B. Information Annotation and Selection: This category focuses on management of information and appropriate selection of information, relevant
to the current contextual situation. In parallel to the advances in sensor technology, context management systems have emerged to gather, manage, evaluate and disseminate context information, making the context aware computing paradigm more feasible [17]. This category is largely concerned with finding and filtering information for end-users, as discussed by Brown and Jones [18]. The issue of finding and filtering information, although necessary to support context-aware systems, is not central to investigating the appropriateness of behaviour exhibited at the distributed interface of ubicomp systems. As discussed by Yeung et al. [122], this is generally handled by the frameworks and middleware that support context-aware system development. For this reason, this category has been ruled out of the scope of this thesis.

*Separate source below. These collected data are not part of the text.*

(** X14. What flag zeroing gives on a build.  When a continuous-mode
    call with [zero_flags] set misses the cache and returns, the object
    it returns is [pinv A] for the matrix [A] of lines 28-46, stored
    just before it, and [A] has zero rows and zero columns at the
    flagged channels.  If [pinv A] is a reflexive generalised inverse of
    [A] with [A pinv(A)] Hermitian (two of the Moore-Penrose conditions),
    every column of the returned filter matrix at a flagged channel is
    zero: the data of a flagged channel do not enter the filtered
    output. *)
Theorem built_filter_ignores_flagged_channels pinv nf df pc pw ff fl cache h
    (flv : list bool) cv wv d a h' :
  h !! fl = Some (BVec flv) -> h !! pc = Some (RVec cv) ->
  h !! pw = Some (RVec wv) -> h !! WMAT_CACHE = Some (Dict d) ->
  dict_get (make_wkey nf df ff true false flv cv wv) d = None ->
  linear_filter_matrix pinv nf df pc pw ff true fl cache false h
  = (Ok a, h') ->
  exists A,
    h' !! (a - 1)%nat = Some (CMat A) /\ h' !! a = Some (CMat (pinv A)) /\
    (forall j l, flv !! j = Some true ->
                 at_entry A j l = C0 /\ at_entry A l j = C0) /\
    (penrose_reflexive nf A (pinv A) -> penrose_hermitian nf A (pinv A) ->
     forall i j, (i < nf)%nat -> (j < nf)%nat -> flv !! j = Some true ->
                 at_entry (pinv A) i j = C0).
Proof.
  intros Hfl Hpc Hpw Hd G H.
  apply linear_filter_matrix_outcome in H.
  destruct H as [(e & E & _)|(a' & d0 & flv0 & cv0 & wv0 & E & Hnf & Hfl0
                               & Hpc0 & Hpw0 & Hd0 & X)]; [discriminate|].
  injection E as <-.
  assert (flv0 = flv) by congruence. assert (cv0 = cv) by congruence.
  assert (wv0 = wv) by congruence. assert (d0 = d) by congruence.
  subst flv0 cv0 wv0 d0.
  destruct X as [[G' _]|[_ (inv & h1 & A & B & HA & -> & ->)]]; [congruence|].
  assert (K1 : keeps h h1).
  { eapply pure_build_inverse_filter; [apply keeps_refl|exact B]. }
  assert (L0 : (0 < length h)%nat).
  { apply lookup_lt_Some in Hd. unfold WMAT_CACHE in Hd. lia. }
  assert (L1 : (length h <= length h1)%nat) by (destruct K1; lia).
  unfold build_inverse_filter in B. simpl negb in B. cbv iota in B.
  apply bind_Ok_inv in B. destruct B as (inv0 & h0 & B0 & B).
  apply bind_Ok_inv in B. destruct B as ([] & h2 & Z & B).
  unfold ret in B. injection B as <- <-.
  apply zero_flagged_Ok_inv in Z. destruct Z as (m & Hm & Lm & ->).
  assert (EA : A = zero_rows flv (zero_cols flv m)).
  { rewrite list_lookup_insert_eq in HA by (eapply lookup_lt_Some; eauto).
    congruence. }
  assert (Linv : (inv0 < length h0)%nat) by (eapply lookup_lt_Some; eauto).
  assert (F : (length h <= inv0)%nat).
  { eapply build_continuous_fresh'; [apply keeps_refl|exact B0]. }
  exists A.
  assert (Hrow : forall j l, flv !! j = Some true ->
                             at_entry A j l = C0 /\ at_entry A l j = C0).
  { intros j l Hj. subst A. split;
      [apply zero_flagged_row|apply zero_flagged_col]; exact Hj. }
  split; [|split; [|split]].
  - apply build_continuous_last in B0.
    rewrite length_insert. rewrite <- B0.
    replace (S inv0 - 1)%nat with inv0 by lia.
    rewrite list_lookup_insert_ne by (unfold WMAT_CACHE; lia).
    rewrite lookup_app_l by (rewrite length_insert; lia).
    exact HA.
  - rewrite list_lookup_insert_ne
      by (unfold WMAT_CACHE; rewrite length_insert; lia).
    apply lookup_snoc_new.
  - exact Hrow.
  - intros PR PH i j Hi Hj Hfj.
    apply (pinv_zero_column nf A (pinv A) j PR PH Hj); [|exact Hi].
    intros l _. apply (Hrow j l). exact Hfj.
Qed.
(** * bluesky-scraper: a shallow embedding of [pull.py] and [categorize.py]

    The scraper logs into a social network, fetches the recent posts of a
    list of accounts, keeps the original text posts, asks a language model
    for a category and a controversy score, drops the posts whose URI was
    already seen and appends the rest to a spreadsheet.

    Layout of this development:
    - Module [Py]: the Python built-ins the program relies on (strings as
      sequences of code points, [str.strip], substring test, [int()],
      parsed JSON values);
    - Module [Data]: exceptions, the objects of the social network, rows,
      events, worlds and the environment of a run;
    - Module [Eff]: the state-and-exception monad in which the effectful
      functions are written;
    - Module [Categorize]: [categorize.py];
    - Module [Pull]: [pull.py];
    - Module [Obs]: the vocabulary of the statements;
    - Module [Scenario]: concrete environments and feeds;
    - Module [More]: vocabulary and environments of the further
      properties;
    - then the lemmas and theorems.

    What is outside the model: [time.sleep] and the write of the state
    file always succeed, and every exception is an instance of
    [Exception] (an interrupt is not one). *)

From Stdlib Require Import ZArith NArith QArith List String Ascii Lia.
From stdpp Require Import base gmap sets list.

Set Warnings "-register-all,-clear-no-such-hyp".

(* ===================================================================== *)
(** * Python built-ins *)
(* ===================================================================== *)

Module Py.

(** A Python [str] is a sequence of Unicode code points. *)
Definition str := list N.

(** A literal of the source, given as an ASCII string. *)
Fixpoint lit (s : string) : str :=
  match s with
  | EmptyString => []
  | String a s' => N_of_ascii a :: lit s'
  end.

(** [str.isspace] on one character: the code points CPython lists as
    white space (bidirectional type WS, B or S, or category Zs). *)
Definition isspace (c : N) : bool :=
  (((9 <=? c) && (c <=? 13))               (* \t \n \v \f \r *)
   || ((28 <=? c) && (c <=? 32))           (* FS GS RS US and the space *)
   || (c =? 133) || (c =? 160)             (* NEL, no-break space *)
   || (c =? 5760)                          (* ogham space mark *)
   || ((8192 <=? c) && (c <=? 8202))       (* en quad .. hair space *)
   || (c =? 8232) || (c =? 8233)           (* line and paragraph separator *)
   || (c =? 8239) || (c =? 8287)           (* narrow nbsp, medium math space *)
   || (c =? 12288))%N.                     (* ideographic space *)

(** [s.lstrip()], [s.rstrip()] and [s.strip()] with no argument. *)
Fixpoint lstrip (s : str) : str :=
  match s with
  | [] => []
  | c :: s' => if isspace c then lstrip s' else s
  end.

Definition rstrip (s : str) : str := reverse (lstrip (reverse s)).

Definition strip (s : str) : str := rstrip (lstrip s).

(** Truth value of a string: [not s] holds exactly for the empty string. *)
Definition truthy (s : str) : bool :=
  match s with [] => false | _ :: _ => true end.

(** [sub in s]: [sub] occurs in [s] as a contiguous slice. *)
Fixpoint startswith (s sub : str) : bool :=
  match sub, s with
  | [], _ => true
  | _ :: _, [] => false
  | a :: sub', b :: s' => (a =? b)%N && startswith s' sub'
  end.

Fixpoint contains (sub s : str) : bool :=
  startswith s sub ||
  match s with
  | [] => false
  | _ :: s' => contains sub s'
  end.

(** [re.sub('[...]+', '', s)] for a character class: every maximal run of
    characters of the class is replaced by nothing, that is, every
    character of the class is removed. *)
Definition re_sub_class (cls : N -> bool) (s : str) : str :=
  List.filter (fun c => negb (cls c)) s.

(** ** Parsed JSON, as [json.loads] returns it *)

(** Numbers are [int] or [float]; a finite float is given by its exact
    value, and [json.loads] also reads NaN and the two infinities. A
    [dict] is given by its items. *)
Inductive json : Type :=
  | JNull
  | JBool (b : bool)
  | JInt (z : Z)
  | JFloat (q : Q)
  | JNaN
  | JInf (negative : bool)
  | JStr (s : str)
  | JArr (items : list json)
  | JObj (items : list (str * json)).

Definition str_eqb (a b : str) : bool := bool_decide (a = b).

(** [d.get(key, default)] on the items of a dict. *)
Fixpoint dict_get (items : list (str * json)) (key : str) (default : json) : json :=
  match items with
  | [] => default
  | (k, v) :: rest => if str_eqb k key then v else dict_get rest key default
  end.

(** ** [int(x)] *)

Definition is_digit (c : N) : bool := ((48 <=? c) && (c <=? 57))%N.

(** Digits with single underscores between them, read in base ten; [acc]
    is the value read so far and [after_digit] says whether the previous
    character was a digit (an underscore is only legal there, and must be
    followed by a digit). *)
Fixpoint digits (s : str) (acc : Z) (after_digit : bool) : option Z :=
  match s with
  | [] => if after_digit then Some acc else None
  | c :: s' =>
      if is_digit c then digits s' (10 * acc + Z.of_N (c - 48)) true
      else if (c =? 95)%N && after_digit then
        match s' with
        | d :: _ => if is_digit d then digits s' acc false else None
        | [] => None
        end
      else None
  end.
(** The result of a Go function returning [(T, error)]. *)
Inductive result (T : Type) : Type :=
| Ok (v : T)
| Err (e : error).
Arguments Ok {T} v.
Arguments Err {T} e.

Definition is_err {T} (r : result T) : bool :=
  match r with Ok _ => false | Err _ => true end.

(** What a call does: it returns, or the goroutine panics. *)
Inductive outcome (T : Type) : Type :=
| Ret (v : T)
| Panic (msg : string).
Arguments Ret {T} v.
Arguments Panic {T} msg.

(** ** The wire types *)

Record Ssl := {
  Handshakes : Z;
  HandshakesFailed : Z;
  SessionReuses : Z
}.

Record Codes := {
  Num200 : Z; Num301 : Z; Num304 : Z;
  Num400 : Z; Num404 : Z; Num405 : Z
}.

Record Responses := {
  OneXx : Z; TwoXx : Z; ThreeXx : Z; FourXx : Z; FiveXx : Z;
  ResponseCodes : Codes;
  ResponsesTotal : Z
}.

Record HealthChecks := {
  Checks : Z;
  HealthFails : Z;
  Unhealthy : Z;
  LastPassed : bool
}.

(** One element of [responseUpstream.Peers]. *)
Record Peer := {
  ID : Z;
  Server : string;
  Name : string;
  Backup : bool;
  Weight : Z;
  State : string;
  Active : Z;
  PeerSsl : Ssl;
  Requests : Z;
  HeaderTime : Z;
  ResponseTime : Z;
  PeerResponses : Responses;
  Sent : Z;
  Received : Z;
  Fails : Z;
  Unavail : Z;
  PeerHealthChecks : HealthChecks;
  Downtime : Z;
  Selected : Z
}.

Record responseUpstream := {
  Peers : list Peer;
  Keepalive : Z;
  Zombies : Z;
  Zone : string
}.

Record Stats := {
  Total : Z;
  Up : Z;
  Down : Z
}.

(** [Stats{}]. *)
Definition Stats_zero : Stats := {| Total := 0; Up := 0; Down := 0 |}.

(** ** The stats reduction *)

(** [len(s)] of a slice, an [int]. *)
Definition len {A} (s : list A) : Z := Z.of_nat (length s).

(** The loop [for _, p := range res.Peers { if p.State == "up" { up++ } }],
    started with the counter at [up]. *)
Fixpoint count_up (peers : list Peer) (up : Z) : Z :=
  match peers with
  | [] => up
  | p :: rest =>
      count_up rest (if String.eqb (State p) "up" then int_add up 1 else up)
  end.

Definition calculateStatsFor (upstream : string) (res : responseUpstream)
  : result Stats :=
  if len (Peers res) <? 1 then Err (errors_New "no servers in upstream")
  else
    let total := len (Peers res) in
    let up := count_up (Peers res) 0 in
    let down := int_sub total up in
    Ok {| Total := total; Up := up; Down := down |}.
(** What the component renders, where rendering returns: the spinner
    while [loading], the page otherwise.  Of the page the offline banner
    ([!deviceOnline && ...]) and the load cards with their controls are
    kept.  The statistics, the metrics of a card and the chart are left
    out, and with them the exceptions they can raise: [toFixed] called
    on a statistic or on a metric that is present but not a number, and
    [chartData] on a history it cannot map.  When one of them throws,
    React shows nothing of the page and no control can be operated. *)
Inductive View :=
| Spinner
| Page (offlineWarning : bool) (cards : list (Load.t * Control)).

Definition render (st : State) : View :=
  if loading st then Spinner
  else Page (not (deviceOnline (loadData st)))
            (cards (loadData st) (controlling st)).

(** The card of a load, if the page shows it. *)
Definition card (st : State) (id : string) : option (Load.t * Control) :=
  match render st with
  | Spinner => None
  | Page _ cards => List.find (fun c => String.eqb (Load.id (fst c)) id) cards
  end.

(** The lock flag of a load as the page shows it. *)
Definition locked (st : State) (id : string) : option bool :=
  Load.locked ∘ fst <$> card st id.

(** What happens to the page: a fetch started by the mount, the timer
    or the refresh button settles; the user operates the control of a
    load; a control request settles. *)
Inductive Event :=
| Fetched (outcome : Completion (JsVal * JsVal))
| Toggled (id : string)
| ControlSettled (device : string) (currentState : JsVal)
    (result : Completion JsVal) (refetched : Completion (JsVal * JsVal)).

Definition step (st : State) (ev : Event) : State * list Effect :=
  match ev with
  | Fetched outcome => fetchData outcome st
  | Toggled id =>
      match card st id ≫= fires ∘ snd with
      | Some (device, currentState) => handleToggle_begin device currentState st
      | None => (st, [])
      end
  | ControlSettled device currentState result refetched =>
      handleToggle_settle device currentState result refetched st
  end.

Fixpoint run (st : State) (evs : list Event) : State :=
  match evs with
  | [] => st
  | ev :: rest => run (fst (step st ev)) rest
  end.

(** The pump's lock flag after each event of a run. *)
Fixpoint lock_trace (st : State) (evs : list Event) : list (option bool) :=
  match evs with
  | [] => []
  | ev :: rest =>
      let st' := fst (step st ev) in
      locked st' "pump" :: lock_trace st' rest
  end.
Lemma undo_changes_its_argument_witness :
  let store : gmap positive (list bool) := {[ 1%positive := [false; true] ]} in
  let state := {| isOn := false; history := 1%positive |} in
  store !! history state = Some ([false] ++ [true])%list
  /\ exists state1 store1 state2 store2,
       toggleReducer store state UNDO = Some (state1, store1)
       /\ isOn state1 = true
       /\ store1 !! history state1 = Some [false]
       /\ store1 !! history state = Some [false]
       /\ toggleReducer store1 state UNDO = Some (state2, store2)
       /\ isOn state2 = default (isOn state) (last [false])
       /\ store2 !! history state2 = Some (removelast [false]).
Proof.
  cbv zeta. split; [reflexivity|].
  apply (undo_changes_its_argument {[ 1%positive := [false; true] ]}
           {| isOn := false; history := 1%positive |} [false] true).
  reflexivity.
Defined.

Lemma undo_empty_history_witness :
  let store : gmap positive (list bool) := {[ 1%positive := [] ]} in
  let state := {| isOn := true; history := 1%positive |} in
  store !! history state = Some []
  /\ exists state1 store1,
       toggleReducer store state UNDO = Some (state1, store1)
       /\ isOn state1 = isOn state
       /\ store1 !! history state1 = Some []
       /\ (forall l, is_Some (store !! l) -> store1 !! l = store !! l).
Proof.
  cbv zeta. split; [reflexivity|].
  apply (undo_empty_history {[ 1%positive := [] ]}
           {| isOn := true; history := 1%positive |}).
  reflexivity.
Defined.

Lemma toggle_keeps_its_argument_witness :
  let store : gmap positive (list bool) := {[ 1%positive := [true] ]} in
  let state := {| isOn := false; history := 1%positive |} in
  store !! history state = Some [true]
  /\ exists state1 store1,
       toggleReducer store state TOGGLE = Some (state1, store1)
       /\ isOn state1 = negb (isOn state)
       /\ store1 !! history state1 = Some ([true] ++ [isOn state])%list
       /\ history state1 <> history state
       /\ (forall l, is_Some (store !! l) -> store1 !! l = store !! l).
Proof.
  cbv zeta. split; [reflexivity|].
  apply (toggle_keeps_its_argument {[ 1%positive := [true] ]}
           {| isOn := false; history := 1%positive |} [true]).
  reflexivity.
Defined.
Definition emit (ev : event) : M unit := fun t => (Ok tt, t ++ [ev]).

Declare Scope gateway_scope.
Delimit Scope gateway_scope with gw.
Notation "x <- m ;; k" := (bind m (fun x => k))
  (at level 61, m at next level, right associativity) : gateway_scope.
Notation "m ;; k" := (bind m (fun _ => k))
  (at level 61, right associativity) : gateway_scope.
#[local] Open Scope gateway_scope.

(** [try: body  except C1: h1  except C2: h2 ...]: the first clause whose
    class matches handles the exception. *)
Definition try_catch {A} (body : M A) (clauses : list (exn_class * (exn -> M A)))
    : M A :=
  fun t => match body t with
           | (Ok a, t') => (Ok a, t')
           | (Raise e, t') =>
               match find (fun cl => isinstance e (fst cl)) clauses with
               | Some cl => snd cl e t'
               | None => (Raise e, t')
               end
           end.

(** The part of a [requests] response the program reads: the status code and
    what [response.json()] does. *)
Record response := { status_code : Z; response_json : result value }.

(** [key in d] and [d.get(key, default)] on a dict in insertion order. *)
Definition contains (key : str) (d : list (str * value)) : bool :=
  existsb (fun kv => str_eqb (fst kv) key) d.

Definition dict_get (key : str) (default : value) (d : list (str * value)) : value :=
  match find (fun kv => str_eqb (fst kv) key) d with
  | Some kv => snd kv
  | None => default
  end.

(** [isinstance(data, dict) and 'error' in data] *)
Definition has_error_key (data : value) : bool :=
  match data with
  | PyDict d => contains (lit "error") d
  | _ => false
  end.

Definition DEEZER_BASE_URL : str := lit "https://api.deezer.com".

(** Lines 38-39: the URL built from an endpoint. *)
Definition request_url (endpoint : str) : str :=
  let endpoint := lstrip [slash] (strip endpoint) in
  DEEZER_BASE_URL ++ lit "/" ++ endpoint.

(* ===================================================================== *)
(** ** Percent-encoding: [requests.utils.quote] *)
(* ===================================================================== *)

(** UTF-8, strict: a surrogate cannot be encoded. *)
Definition utf8_encode_char (c : N) : option (list N) :=
  if c <? 0x80 then Some [c]
  else if c <? 0x800 then Some [0xC0 + c / 0x40; 0x80 + c mod 0x40]
  else if c <? 0x10000 then
    if (0xD800 <=? c) && (c <=? 0xDFFF) then None
    else Some [0xE0 + c / 0x1000; 0x80 + (c / 0x40) mod 0x40; 0x80 + c mod 0x40]
  else if c <? 0x110000 then
    Some [0xF0 + c / 0x40000; 0x80 + (c / 0x1000) mod 0x40;
          0x80 + (c / 0x40) mod 0x40; 0x80 + c mod 0x40]
  else None.

Fixpoint utf8_encode (s : str) : option (list N) :=
  match s with
  | [] => Some []
  | c :: s' =>
      match utf8_encode_char c, utf8_encode s' with
      | Some bs, Some rest => Some (bs ++ rest)
      | _, _ => None
      end
  end.

(** Letters, digits and [_.-~] are never quoted. *)
Definition always_safe (b : N) : bool :=
  ((65 <=? b) && (b <=? 90)) || ((97 <=? b) && (b <=? 122))
  || ((48 <=? b) && (b <=? 57))
  || (b =? 95) || (b =? 46) || (b =? 45) || (b =? 126).

Definition hex_digit (n : N) : N := if n <? 10 then 48 + n else 55 + n.

Definition percent : N := 37.

(** One byte: kept when safe, else [%XX] in upper-case hexadecimal. *)
Definition quoter (safe : str) (b : N) : str :=
  if always_safe b || existsb (N.eqb b) safe then [b]
  else [percent; hex_digit (b / 16); hex_digit (b mod 16)].

(** [quote(string)] with its defaults: [safe='/'], UTF-8, strict errors. *)
Definition quote (string : str) : result str :=
  match string with
  | [] => Ok []
  | _ =>
      match utf8_encode string with
      | Some bs => Ok (flat_map (quoter [slash]) bs)
      | None => Raise UnicodeEncodeError
      end
  end.


(* ===================================================================== *)
(** ** Templates and what a view returns *)
(* ===================================================================== *)

(** [render_template(name, **context)]: the template engine is outside the
    program; a page is the template's name and the context handed to it. *)
Record page := { template : string; context : list (string * value) }.

Definition render_template (name : string) (ctx : list (string * value)) : page :=
  {| template := name; context := ctx |}.

(** A view returns a body, or a body with a status code. *)
Inductive view_return :=
| Body (p : page)
| BodyStatus (p : page) (status : Z).

(** The status of the answer: 200 unless the view gave one. *)
Definition status_of (r : view_return) : Z :=
  match r with
  | Body _ => 200%Z
  | BodyStatus _ s => s
  end.

Definition body_of (r : view_return) : page :=
  match r with
  | Body p => p
  | BodyStatus p _ => p
  end.

(** [request.args.get(key, default)]: the first value given for [key]. *)
Definition args_get (key default : str) (args : list (str * str)) : str :=
  match find (fun kv => str_eqb (fst kv) key) args with
  | Some kv => snd kv
  | None => default
  end.


(** [len(v)] *)
Definition py_len (v : value) : result Z :=
  match v with
  | PyStr s => Ok (Z.of_nat (List.length s))
  | PyList l => Ok (Z.of_nat (List.length l))
  | PyDict d => Ok (Z.of_nat (List.length d))
  | _ => Raise TypeError
  end.

(** Lines 300-306: the two registered error handlers. *)
Definition not_found_error (error : value) : view_return :=
  BodyStatus (render_template "error.html" [("error"%string, error)]) 404.

Definition internal_error (error : value) : view_return :=
  BodyStatus (render_template "error.html" [("error"%string, error)]) 500.

(* ===================================================================== *)
(** ** The gateway and the handlers *)
(* ===================================================================== *)

Section Gateway.

(** The upstream server and the transport: what [requests.get] does for a
    URL, given everything the program did before. *)
Variable upstream : trace -> str -> result response.

(** [str(e)] for an exception. *)
Variable exn_text : exn -> str.

(** [requests.get(url, timeout=15)] *)
Definition requests_get (url : str) : M response :=
  fun t => (upstream t url, t ++ [HttpGet url]).

(** Lines 34-82: the value the gateway returns and the requests it makes.
    The prints are in [Full.make_api_request]. *)
Definition make_api_request (endpoint : str) : M value :=
  emit (GatewayCall endpoint) ;;
  try_catch
    (let endpoint := lstrip [slash] (strip endpoint) in
     let url := DEEZER_BASE_URL ++ lit "/" ++ endpoint in
     response <- requests_get url ;;
     if negb (status_code response =? 200)%Z then ret PyNone
     else
       data <- lift (response_json response) ;;
       if has_error_key data then ret PyNone
       else ret data)
    [ (CTimeout, fun _ => ret PyNone);
      (CConnectionError, fun _ => ret PyNone);
      (CHTTPError, fun _ => ret PyNone);
      (CRequestException, fun _ => ret PyNone);
      (CJSONDecodeError, fun _ => ret PyNone);
      (CException, fun _ => ret PyNone) ].

(** Lines 122-135: the debug block after the search request, as the
    evaluation of [len(results.get('data', []))].  The prints are in
    [Full.search_debug]. *)
Definition search_debug (results : value) : M unit :=
  if negb (is_None results) then
    match results with
    | PyDict d =>
        if contains (lit "data") d then
          lift (py_len (dict_get (lit "data") (PyList []) d)) ;; ret tt
        else ret tt
    | _ => ret tt
    end
  else ret tt.

(** Lines 102-140: the [try] suite of [search]. *)
Definition search_body (args : list (str * str)) : M view_return :=
  let query := args_get (lit "q") (lit "") args in
  let search_type := args_get (lit "type") (lit "track") args in
  results <-
    (match query with
     | [] => ret PyNone
     | _ =>
         encoded_query <- lift (quote query) ;;
         let api_url :=
           lit "search/" ++ search_type ++ lit "?q=" ++ encoded_query
             ++ lit "&limit=10" in
         results <- make_api_request api_url ;;
         search_debug results ;;
         ret results
     end) ;;
  ret (Body (render_template "search.html"
               [("results"%string, results);
                ("query"%string, PyStr query);
                ("search_type"%string, PyStr search_type)])).

(** Lines 99-153. *)
Definition search (args : list (str * str)) : M view_return :=
  try_catch (search_body args)
    [ (CException, fun e =>
         ret (Body (render_template "search.html"
                      [("results"%string, PyNone);
                       ("query"%string, PyStr (args_get (lit "q") (lit "") args));
                       ("search_type"%string,
                        PyStr (args_get (lit "type") (lit "track") args));
                       ("error"%string, PyStr (exn_text e))]))) ].
(** [shift] with its loop worked out, whatever the two lengths. *)
Lemma shift_cases (self : NeckPosition) (shift_by max_finger mx : Z) :
  is_max mx (fingers self) →
  shift self shift_by max_finger =
    if bool_decide (max_finger ∈ fingers self ∨ mx + shift_by > max_finger)
    then Ok self
    else if decide ((length (placements self) ≤ length (fingers self))%nat)
         then Ok (mkPosition (placements self)
                    (shift_finger shift_by
                       <$> take (length (placements self)) (fingers self))
                    (id self))
         else Raise IndexError.
Proof.
  intros Hmx. unfold shift, Py.contains.
  case_bool_decide as Hin.
  { by rewrite bool_decide_eq_true_2 by tauto. }
  rewrite (max_Ok mx) by done. rewrite bind_Ok.
  case_bool_decide as Hgt.
  { by rewrite bool_decide_eq_true_2 by tauto. }
  rewrite bool_decide_eq_false_2 by tauto.
  case_decide.
  - by rewrite shift_loop_prefix.
  - by rewrite shift_loop_overrun by lia.
Qed.

Lemma shift_no_fingers (self : NeckPosition) (shift_by max_finger : Z) :
  fingers self = [] → shift self shift_by max_finger = Raise (ValueError EmptyMax).
Proof. intros Hf. unfold shift. by rewrite Hf. Qed.

(** X8: [shift] raises in two cases only: for want of a finger, when the
    greatest is asked for, and with an [IndexError], when it is to move the
    fingers of a position that has more placements than fingers. *)
Theorem shift_raises (self : NeckPosition) (shift_by max_finger : Z) :
  (shift self shift_by max_finger = Raise (ValueError EmptyMax) ↔ fingers self = [])
  ∧ (∀ mx, is_max mx (fingers self) →
       (shift self shift_by max_finger = Raise IndexError
        ↔ (max_finger ∉ fingers self) ∧ mx + shift_by ≤ max_finger
          ∧ (length (fingers self) < length (placements self))%nat))
  ∧ (∀ e, shift self shift_by max_finger = Raise e →
          e = ValueError EmptyMax ∨ e = IndexError).
Proof.
  split_and!.
  - split; [|apply shift_no_fingers]. intros H.
    destruct (decide (fingers self = [])) as [|[mx Hmx]%max_nonempty]; [done|].
    rewrite (shift_cases self _ _ mx Hmx) in H. by repeat case_match.
  - intros mx Hmx. rewrite (shift_cases self _ _ mx Hmx).
    case_bool_decide as Hc.
    { split; [done|]. intros (? & ? & _). destruct Hc; [done|lia]. }
    case_decide.
    { split; [done|]. intros (_ & _ & ?). lia. }
    split; [|done]. intros _. split_and!; [tauto|lia|lia].
  - intros e He.
    destruct (decide (fingers self = [])) as [Hf|[mx Hmx]%max_nonempty].
    + rewrite shift_no_fingers in He by done. left. congruence.
    + rewrite (shift_cases self _ _ mx Hmx) in He. right.
      repeat case_match; congruence.
Qed.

C. Resource Discovery and Configuration: This category relates to appropriate use of resources and services when availability changes dynamically in the environment. For example, appropriate selection of wireless connectivity to provide the best quality of service to the end-user. This is an issue that is generally managed below the application level, as mentioned by Rakotonirainy and Groves [92]. As such, this is not part of the general application-level design problem, and is considered outside the scope of this thesis.
D. Action, Instruction and Actuation: This category relates to appropriate actions, invocations and actuations performed by a ubicomp application in the environment and is closely linked to the system’s decision logic. Cook and Das [31] define the decision layer of a smart building application, as the layer responsible for controlling action in the physical layer. The physical layer refers to the actuators and device controllers which can trigger and change the state of the world. This is central to the scope of this thesis because it directly impacts on the spatio-temporal relationship that exists between users and the physical environment. For brevity in this thesis, this category will be referred to as action-based ubicomp systems.
2.3.2
Summary
This section provided a discussion on ubiquitous computing, but placed emphasis on the issues directly related to the interface between physical and digital environments. This section also looked at dependencies this introduces between users, physical space, system behaviour and the temporal domain. Finally, the term design considerations was defined to refer to entities or aspects of the environment that impact the state of the environment, but which cannot or should not be forced to change in order to resolve problematic behaviour.
The second part of this section presented four categories of context-aware systems: Presentation of Information and Services; Information Annotation and Selection; Discovery, Configuration and Selection of Resources and Services; and Action, Instruction and Actuation. These four categories were informed by previously published taxonomies. The relationships of each of the categories to other taxonomies was presented in Figure 2.1. The latter of these categories, referred to as action-based ubicomp systems, was identified as the focus of this thesis. The next section of this chapter looks at the challenges relating to testing and evaluation of action-based ubicomp systems.